Experience
Applied Scientist
( June 2020 - Present )
( June 2020 - Present )
I work in the Network Protection and Fraud Prevention team in Microsoft Ads. My work involves:
Conducting large-scale data analysis (over terabytes of data) of network and ads traffic to identify fraud, suspicious trends and malicious extensions.
Leverage multiple data sources to build statistical and machine learning models to detect click fraud and click farms.
Design and implement graph neural networks (GNN) to detect network fraud, click fraud and rewards fraud.
Deep Learning Researcher
( Sep 2019 - Jan 2020 )
( Sep 2019 - Jan 2020 )
I worked with Facebook AI Research for a few months to assist in their efforts to detect hoax news and bot-generated fake news on their platform. I was advised by Prof. Hany Farid from Berkeley and Dr. Ser-Nam Lim from Facebook.

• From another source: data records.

(* ===== verification/FieldStrings.v ===== *)
(** Structures with fields for C strings: the data that the injectors transfer to a
    process has its strings copied in with strcpy, one after the other. *)
From S2P Require Import Prelude Records BinjectorInstances.

(** A string that a field of [n] bytes has room for. *)
Definition fits (n : Z) (s : string) : Prop := zlen (bytes_of s) < n ∧ 0 ∉ bytes_of s.

(** A NUL-terminated string at an offset, inside a field of [n] bytes. *)
Record has_field (n o : Z) (s : list Z) (b : list Z) : Prop := {
  hf_room : zlen s + 1 ≤ n;
  hf_start : 0 ≤ o;
  hf_bytes : zslice o (o + (zlen s + 1)) b = s ++ [0]
}.
Lemma zlen_terminated (s : list Z) : zlen (s ++ [0]) = zlen s + 1.
Proof. by rewrite zlen_app, zlen_cons, zlen_nil. Qed.
Lemma has_field_new n o s b : fits n s → 0 ≤ o → o + n ≤ zlen b → has_field n o (bytes_of s) (strcpy o s b).
Proof.
  intros [Hs _] Ho Hb. split; [lia|done|]. unfold strcpy. rewrite <- zlen_terminated. apply zslice_zwrite; [done|].
  rewrite zlen_terminated. lia.
Qed.
Lemma has_field_zwrite n o s b o' bs : has_field n o s b → 0 ≤ o' → o' + zlen bs ≤ zlen b → o + n ≤ o' ∨ o' + zlen bs ≤ o →
  has_field n o s (zwrite o' bs b).
Proof.
  intros [Hr Ho Hb] Ho' Hlen Hd. split; [done|done|]. rewrite <- Hb.
  destruct (same_outside_zwrite o' bs b) as [_ Hsame]; [lia..|]. apply Hsame; lia.
Qed.
Lemma zlen_strcpy o n s b : fits n s → 0 ≤ o → o + n ≤ zlen b → zlen (strcpy o s b) = zlen b.
Proof. intros [Hs _] Ho Hb. apply zlen_zwrite; [done|]. rewrite zlen_terminated. lia. Qed.
Lemma has_field_strcpy n o s b n' o' s' : has_field n o s b → fits n' s' → 0 ≤ o' → o' + n' ≤ zlen b →
  o + n ≤ o' ∨ o' + n' ≤ o → has_field n o s (strcpy o' s' b).
Proof.
  intros Hf [Hs' _] Ho' Hb Hd. apply has_field_zwrite; [done|done|..]; rewrite zlen_terminated; lia.
Qed.
Lemma has_field_read n o s b k : has_field n o s b → 0 ∉ s → o + n ≤ k → c_string (zdrop o (ztake k b)) = Some s.
Proof.
  intros [Hr Ho Hb] Hs Hk. rewrite <- (zslice_ztake o _ k) in Hb by lia.
  rewrite <- (ztake_zdrop (zlen s + 1) (zdrop o (ztake k b))).
  unfold zslice in Hb. replace (o + (zlen s + 1) - o) with (zlen s + 1) in Hb by lia. rewrite Hb, <- app_assoc. by apply c_string_app.
Qed.

(** Strings copied into fields, one after the other. *)
Definition copy_fields (fs : list (Z * Z * string)) (b : list Z) : list Z :=
  foldl (λ b f, let '(n, o, s) := f in strcpy o s b) b fs.
(** Fields that follow each other from [start] on, inside a block of [size] bytes, with
    strings that they have room for. *)
Fixpoint laid_out (start size : Z) (fs : list (Z * Z * string)) : Prop :=
  match fs with
  | [] => start ≤ size
  | (n, o, s) :: fs => start ≤ o ∧ fits n s ∧ laid_out (o + n) size fs
  end.
Lemma laid_out_start start size fs : laid_out start size fs → start ≤ size.
Proof.
  revert start. induction fs as [|[[n o] s] fs IH]; intros start; cbn; [done|]. intros (? & [Hn _] & Hl).
  apply IH in Hl. pose proof (zlen_nonneg (bytes_of s)). lia.
Qed.
Lemma laid_out_field start size fs n o s : laid_out start size fs → (n, o, s) ∈ fs → o + n ≤ size.
Proof.
  revert start. induction fs as [|[[n' o'] s'] fs IH]; intros start; [by intros _ ?%not_elem_of_nil|]. cbn. intros (_ & _ & Hl).
  rewrite elem_of_cons. intros [[= -> -> ->]|Hin]; [by eapply laid_out_start|by eapply IH].
Qed.
Lemma copy_fields_keep start fs b n o s :
  0 ≤ start → laid_out start (zlen b) fs → has_field n o s b → o + n ≤ start → has_field n o s (copy_fields fs b).
Proof.
  revert start b. induction fs as [|[[n' o'] s'] fs IH]; intros start b H0 Hl Hf Ho; [done|]. destruct Hl as (Hs & Hfit & Hl).
  pose proof (laid_out_start _ _ _ Hl). apply (IH (o' + n')); cbn.
  - destruct Hfit as [Hn _]. pose proof (zlen_nonneg (bytes_of s')). lia.
  - by rewrite (zlen_strcpy o' n') by (done || lia).
  - apply (has_field_strcpy _ _ _ _ n'); (done || lia).
  - destruct Hfit as [Hn _]. pose proof (zlen_nonneg (bytes_of s')). lia.
Qed.
Lemma copy_fields_spec start fs b : 0 ≤ start → laid_out start (zlen b) fs →
  zlen (copy_fields fs b) = zlen b ∧
  Forall (λ f, let '(n, o, s) := f in has_field n o (bytes_of s) (copy_fields fs b) ∧ 0 ∉ bytes_of s) fs.
Proof.
  revert start b. induction fs as [|[[n o] s] fs IH]; intros start b H0 Hl; [done|]. destruct Hl as (Hs & Hfit & Hl).
  pose proof (laid_out_start _ _ _ Hl). assert (Hlen : zlen (strcpy o s b) = zlen b) by (apply (zlen_strcpy o n); done || lia).
  assert (H0' : 0 ≤ o + n) by (destruct Hfit as [Hn _]; pose proof (zlen_nonneg (bytes_of s)); lia).
  rewrite <- Hlen in Hl. destruct (IH (o + n) (strcpy o s b) H0' Hl) as [E Hfs]. change (copy_fields (_ :: fs) b) with (copy_fields fs (strcpy o s b)).
  split; [by rewrite E|].
  constructor; [|exact Hfs]. split; [|by destruct Hfit].
  apply (copy_fields_keep (o + n)); [done|done| |lia]. apply has_field_new; (done || lia).
Qed.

I was mainly involved in two projects:
Fake News Detection: I leveraged advanced language models to contribute an open source dataset consisting of 100k AI-generated news articles. I then explored a variety of semantic (function words, readability) and textual features (word embeddings, contextual embeddings) for classification. Applied classifiers such as SVM, Random Forest, Regression and deep neural networks and anomaly detection methods such as autoencoders to identify AI generated content. Our results show that AI generated text can be detected with high F-1 scores of over 90%.
Zero Shot Learning for Misinformation: Misinformation is a constantly changing, ever-evolving space. We designed a novel embedding space to detect new classes of fake news. We applied topic modeling and out-of-distribution detection algorithms to identify novel fake news categories.
Data Scientist Intern
( May 2019 - Aug 2019 )
( May 2019 - Aug 2019 )
I worked in the IBM Chief Analytics Office, which is their internal division for data science and analytics. I worked on a project called Clarity, which is a tool for data driven product and people insights.
My work included:
Scraping text data from social media, analyst reports and online forums and leverage NLP to derive insights about IBM and competitor offerings.

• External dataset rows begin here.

(* ===== verification/QinjectorInstances.v ===== *)
(** The instances of the QNX injector (src/src/qnx/qinjector-glue.c): how functions of
    the process are found, what is run there, and what an injection leaves. *)
From stdpp Require Import pretty.
From S2P Require Import Prelude Posix Binjector BinjectorInstances PayloadCode Qinjector.

Record FridaInjectionParams := mk_qparams {
  qp_pid : Z; qp_so_path : string; qp_entrypoint_name : string; qp_entrypoint_data : string;
  qp_channel_id : Z; qp_remote_address : Z
}.
(** Offsets in FridaTrampolineData, and its size *)
Definition qfield_so_path : Z := 0.
Definition qfield_entrypoint_name : Z := 256.
Definition qfield_entrypoint_data : Z := 512.
Definition qfield_worker_thread : Z := 768.
Definition qfield_module_handle : Z := 772.
Definition sizeof_qtrampoline : Z := 776.
(** FridaCodeChunk has room for 2048 bytes. *)
Definition sizeof_chunk : Z := 2048.

(** The functions that the payload calls, in the order in which they are resolved. *)
Record payload_api := mk_papi {
  pf_ConnectAttach : Z; pf_gettid : Z; pf_MsgSendPulse_hello : Z; pf_dlopen : Z; pf_dlsym : Z; pf_dlclose : Z;
  pf_pthread_detach : Z; pf_MsgSendPulse_bye : Z; pf_ConnectDetach : Z
}.

Section instances.
Context {K : Type} `{QnxHeaders} `{QnxKernel K}.
Notation Q := (qinjector K).

(** ** Finding functions *)
(** The loop over the mappings; reading past those that were stored is invalid. *)
Fixpoint scan_mappings (fd : Z) (library_name : list Z) (want_path : bool) (mapinfos : list Z) (n : nat)
    (result : Z) (library_path : option (list Z)) : M Q (Z * option (list Z)) :=
  match n with
  | O => ret (result, library_path)
  | S n =>
      match mapinfos with
      | [] => crash
      | vaddr :: mapinfos =>
          let! r := qsys (qk_mapdebug fd vaddr) (λ path, [MapRead fd vaddr path]) in
          match r with
          | SysErr _ => ret (result, library_path)
          | SysOk path =>
              if decide (path = library_name) then
                scan_mappings fd library_name want_path mapinfos n vaddr (if want_path then Some path else library_path)
              else if is_library_path library_name path then
                if want_path then ret (vaddr, Some path)
                else scan_mappings fd library_name want_path mapinfos n vaddr library_path
              else scan_mappings fd library_name want_path mapinfos n result library_path
          end
      end
  end.
Definition frida_find_library_base (pid : Z) (library_name : list Z) (want_path : bool) : M Q (Z * option (list Z)) :=
  let! r := q_open (as_path pid) false in
  match r with
  | SysErr _ => ret (0, None)
  | SysOk fd =>
      let! v :=
        (let! r := qsys (qk_pagedata_size fd) (λ _, []) in
         match r with
         | SysErr _ => ret (0, None)
         | SysOk num_mapinfos =>
             let! r := qsys (qk_pagedata fd num_mapinfos) (λ m, [MapsRead fd m.1]) in
             match r with
             | SysErr _ => ret (0, None)
             | SysOk (mapinfos, num_mapinfos) =>
                 scan_mappings fd library_name want_path mapinfos (Z.to_nat num_mapinfos) 0 None
             end
         end) in
      do! q_close fd in ret v
  end.
Definition frida_resolve_remote_library_function (remote_pid : Z) (library_name : list Z) (function_name : string) : M Q Z :=
  let! me := qask qk_getpid in
  let! l := frida_find_library_base me library_name true in
  do! c_assert (negb (l.1 =? 0)) in
  let! r := frida_find_library_base remote_pid library_name true in
  if r.1 =? 0 then ret 0
  else
    do! c_assert (bool_decide (l.2 = r.2)) in
    let! module := (λ s, let '(m, k) := qk_dlopen (path_get_basename (default [] l.2)) (q_kern s) in Ret (m, q_with k [] s)) in
    do! c_assert (negb (module =? 0)) in
    let! local_address := qask (qk_dlsym module function_name) in
    do! c_assert (negb (local_address =? 0)) in
    do! qdoes (qk_dlclose module) [] in
    ret (u64 (r.1 + (local_address - l.1))).
Definition frida_resolve_remote_libc_function (remote_pid : Z) (function_name : string) : M Q Z :=
  frida_resolve_remote_library_function remote_pid (bytes_of "libc") function_name.

(** ** Functions of the process *)
Context (fuel : nat).
Definition ALL_ONES : Z := 2 ^ 64 - 1.
(** Resolve and call: an int is returned, -1 on failure. *)
Definition remote_int_call (pid : Z) (name what : string) (args : list Z) : M Q (Z * option string) :=
  let! function := frida_resolve_remote_libc_function pid name in
  if function =? ALL_ONES then ret (-1, Some what)
  else
    let! c := frida_remote_call fuel pid function args in
    if negb c.1.1 then ret (-1, c.1.2) else ret (s32 (default 0 c.2), None).
Definition frida_remote_alloc (pid size prot : Z) : M Q (Z * option string) :=
  let args := [0; size; prot; MAP_PRIVATE_ANONYMOUS; ALL_ONES; 0] in
  let! function := frida_resolve_remote_libc_function pid "mmap" in
  if function =? ALL_ONES then ret (ALL_ONES, Some "remote_alloc"%string)
  else
    let! c := frida_remote_call fuel pid function args in
    if negb c.1.1 then ret (0, c.1.2)
    else
      let retval := default 0 c.2 in
      if retval =? ALL_ONES then ret (0, None) else ret (retval, None).
Definition frida_remote_dealloc (pid address size : Z) : M Q (Z * option string) :=
  remote_int_call pid "munmap" "remote_dealloc" [address; size].
Definition frida_remote_pthread_create (pid remote_address : Z) : M Q (Z * option string) :=
  remote_int_call pid "pthread_create" "remote_pthread_create"
    [remote_address + FRIDA_REMOTE_DATA_OFFSET + qfield_worker_thread; 0; remote_address; 0].
Definition frida_remote_msync (pid remote_address size flags : Z) : M Q (Z * option string) :=
  remote_int_call pid "msync" "remote_msync" [remote_address; size; flags].

(** ** The payload *)
(** FRIDA_REMOTE_DATA_FIELD *)
Definition qdata_field (remote_address offset : Z) : Z := remote_address + FRIDA_REMOTE_DATA_OFFSET + offset.
(** The registers R0, R1, ... are [X 0], [X 1], ...; the last two entries are
    pop {r5, r6, r7, pc}. *)
Definition payload_code (api : payload_api) (me : Z) (params : FridaInjectionParams) : list insn :=
  let data_field := qdata_field (qp_remote_address params) in
  let coid := Reg (X 7) in
  [Push [X 5; X 6; X 7; LR];
   CallImm (pf_ConnectAttach api)
     [Imm ND_LOCAL_NODE; Imm me; Imm (qp_channel_id params); Imm NTO_SIDE_CHANNEL; Imm NTO_COF_CLOEXEC];
   Move (X 7) (X 0);
   CallImm (pf_gettid api) [];
   Move (X 3) (X 0);
   CallImm (pf_MsgSendPulse_hello api) [coid; Imm (u32 (-1)); Imm PULSE_HELLO; Reg (X 3)];
   LoadField (X 6) None module_handle; Cmp (Reg (X 6)) (Imm 0); Jne skip_dlopen;
     CallImm (pf_dlopen api) [Imm (data_field qfield_so_path); Imm QNX_RTLD_LAZY];
     Move (X 6) (X 0);
     LoadImm (X 0) (data_field qfield_module_handle); StoreField module_handle None (X 6);
   Label skip_dlopen;
   CallImm (pf_dlsym api) [Reg (X 6); Imm (data_field qfield_entrypoint_name)];
   Move (X 5) (X 0);
   LoadImm (X 0) (policy_number IMMEDIATE); Push [X 0; X 7]; Move (X 1) XSP; Lea (X 2) XSP 4;
   CallReg (X 5) [Imm (data_field qfield_entrypoint_data); Reg (X 1); Reg (X 2)];
   Load32 (X 0) XSP 0; Cmp (Reg (X 0)) (Imm (policy_number IMMEDIATE)); Jne skip_dlclose;
     CallImm (pf_dlclose api) [Reg (X 6)];
   Label skip_dlclose;
   Load32 (X 0) XSP 0; Cmp (Reg (X 0)) (Imm (policy_number DEFERRED)); Je skip_detach;
     LoadField (X 0) None worker_thread;
     CallImm (pf_pthread_detach api) [Reg (X 0)];
   Label skip_detach;
   Load32 (X 3) XSP 0;
   CallImm (pf_MsgSendPulse_bye api) [coid; Imm (u32 (-1)); Imm PULSE_BYE; Reg (X 3)];
   CallImm (pf_ConnectDetach api) [coid];
   Pop [X 0; X 7];
   Pop [X 5; X 6; X 7; LR]; Return].
Definition frida_emit_payload_code (params : FridaInjectionParams) : M Q (list insn) :=
  let resolve := frida_resolve_remote_libc_function (qp_pid params) in
  let! connect_attach := resolve "ConnectAttach_r" in
  let! me := qask qk_getpid in
  let! gettid := resolve "gettid" in
  let! send_hello := resolve "MsgSendPulse_r" in
  let! dlopen := resolve "dlopen" in
  let! dlsym := resolve "dlsym" in
  let! dlclose := resolve "dlclose" in
  let! pthread_detach := resolve "pthread_detach" in
  let! send_bye := resolve "MsgSendPulse_r" in
  let! connect_detach := resolve "ConnectDetach_r" in
  ret (payload_code (mk_papi connect_attach gettid send_hello dlopen dlsym dlclose pthread_detach send_bye connect_detach)
         me params).

(** [assemble] encodes instructions; [chunk] is what the chunk on the stack has before
    anything is stored in it. *)
Context (assemble : list insn → list Z) (chunk : list Z).
(** A store into the chunk. *)
Definition store_chunk (offset : Z) (bs c : list Z) : M Q (list Z) :=
  if offset + zlen bs <=? sizeof_chunk then ret (zwrite offset bs c) else crash.
Definition strcpy_chunk (field : Z) (str : string) (c : list Z) : M Q (list Z) :=
  store_chunk (FRIDA_REMOTE_DATA_OFFSET + field) (bytes_of str ++ [0]) c.
Definition fill_chunk (code : list insn) (params : FridaInjectionParams) : M Q (list Z) :=
  let! c := store_chunk 0 (assemble code) chunk in
  let! c := strcpy_chunk qfield_so_path (qp_so_path params) c in
  let! c := strcpy_chunk qfield_entrypoint_name (qp_entrypoint_name params) c in
  let! c := strcpy_chunk qfield_entrypoint_data (qp_entrypoint_data params) c in
  let! c := store_chunk (FRIDA_REMOTE_DATA_OFFSET + qfield_worker_thread) (le_bytes 4 0) c in
  store_chunk (FRIDA_REMOTE_DATA_OFFSET + qfield_module_handle) (le_bytes 4 0) c.
Definition frida_emit_and_remote_execute (func : FridaInjectionParams → M Q (list insn)) (params : FridaInjectionParams) : M Q qrv :=
  let pid := qp_pid params in
  let remote_address := qp_remote_address params in
  let! code := func params in
  let! c := fill_chunk code params in
  let! w := frida_remote_write pid remote_address (ztake (FRIDA_REMOTE_DATA_OFFSET + sizeof_qtrampoline) c) in
  if negb w.1 then ret (false, w.2)
  else
    let! r := frida_remote_msync pid remote_address FRIDA_REMOTE_PAYLOAD_SIZE MS_INVALIDATE_ICACHE in
    if negb (r.1 =? 0) then ret (false, r.2)
    else
      let! r := frida_remote_pthread_create pid remote_address in
      if negb (r.1 =? 0) then ret (false, r.2) else ret q_ok.

(** ** Instances *)
Definition frida_injection_instance_new (id pid : Z) : M Q FridaInjectionInstance := λ s,
  let '(ch, k) := qk_channel_create (q_channels s) (q_kern s) in
  Ret (mk_instance id pid false ch 0, q_with k (if 0 <=? ch then [ChannelCreated ch] else []) s).
Definition frida_injection_instance_free (i : FridaInjectionInstance) (unload_policy : UnloadPolicy) : M Q unit :=
  do! (if negb (qi_remote_payload i =? 0) && bool_decide (unload_policy = IMMEDIATE)
       then do! frida_remote_dealloc (qi_pid i) (qi_remote_payload i) FRIDA_REMOTE_PAYLOAD_SIZE in ret tt
       else ret tt) in
  qdoes (qk_channel_destroy (qi_channel_id i)) [ChannelDestroyed (qi_channel_id i)].
Definition _frida_qinjector_free_instance : FridaInjectionInstance → UnloadPolicy → M Q unit := frida_injection_instance_free.
(** An error that is set already stays. *)
Definition first_error (a b : option string) : option string := match a with Some _ => a | None => b end.
(** The id of the new instance, 0 on failure, and the error if one was set. *)
Definition _frida_qinjector_do_inject (pid : Z) (path entrypoint data : string) : M Q (Z * option string) :=
  let! id := gets q_next_id in
  do! modify (λ s, mk_qin (q_kern s) (q_log s) (q_instances s) (u32 (id + 1))) in
  let! i := frida_injection_instance_new id pid in
  let! a := frida_remote_alloc pid FRIDA_REMOTE_PAYLOAD_SIZE PROT_READ_WRITE_EXEC in
  if a.1 =? 0 then
    do! frida_injection_instance_free i IMMEDIATE in ret (0, a.2)
  else
    let i := mk_instance (qi_id i) (qi_pid i) (qi_already_attached i) (qi_channel_id i) a.1 in
    let! r := frida_emit_and_remote_execute frida_emit_payload_code (mk_qparams pid path entrypoint data (qi_channel_id i) a.1) in
    if negb r.1 then
      do! frida_injection_instance_free i IMMEDIATE in ret (0, first_error a.2 r.2)
    else
      do! modify (λ s, mk_qin (q_kern s) (q_log s) (<[id := i]> (q_instances s)) (q_next_id s)) in
      ret (id, a.2).
(** _destroy_instance of src/src/qnx/qinjector.vala *)
Definition destroy_instance (id : Z) (unload_policy : UnloadPolicy) : M Q unit :=
  let! o := gets (λ s, q_instances s !! id) in
  match o with
  | None => c_assert_not_reached
  | Some i =>
      do! modify (λ s, mk_qin (q_kern s) (q_log s) (delete id (q_instances s)) (q_next_id s)) in
      _frida_qinjector_free_instance i unload_policy
  end.

(** ** What the session asks *)
Definition _frida_remote_thread_session_receive_pulse (i : FridaInjectionInstance) : M Q (option (Z * Z)) :=
  let! r := qsys (qk_receive_pulse (qi_channel_id i)) (λ _, []) in
  ret (match r with SysOk p => Some p | SysErr _ => None end).
Definition _frida_remote_thread_session_thread_is_alive (pid tid : Z) : M Q bool :=
  let! r := q_open ("/proc/" +:+ pretty pid) false in
  match r with
  | SysErr _ => ret false
  | SysOk fd =>
      let! r := qsys (qk_tidstatus fd tid) (λ _, []) in
      do! q_close fd in
      ret (match r with SysOk t => t =? tid | SysErr _ => false end)
  end.
End instances.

Develop dashboarding tool (Python + SQL + Tableau) for sentiment analysis, report summaries, computing IBM share of voice in different markets, and identifying key persons to contact for maximizing sales.
Building classifiers to predict the sentiment of a particular analyst towards IBM products, as well as their influence on the market so as to identify the analysts/authors which needed to be contacted to improve IBM's profile.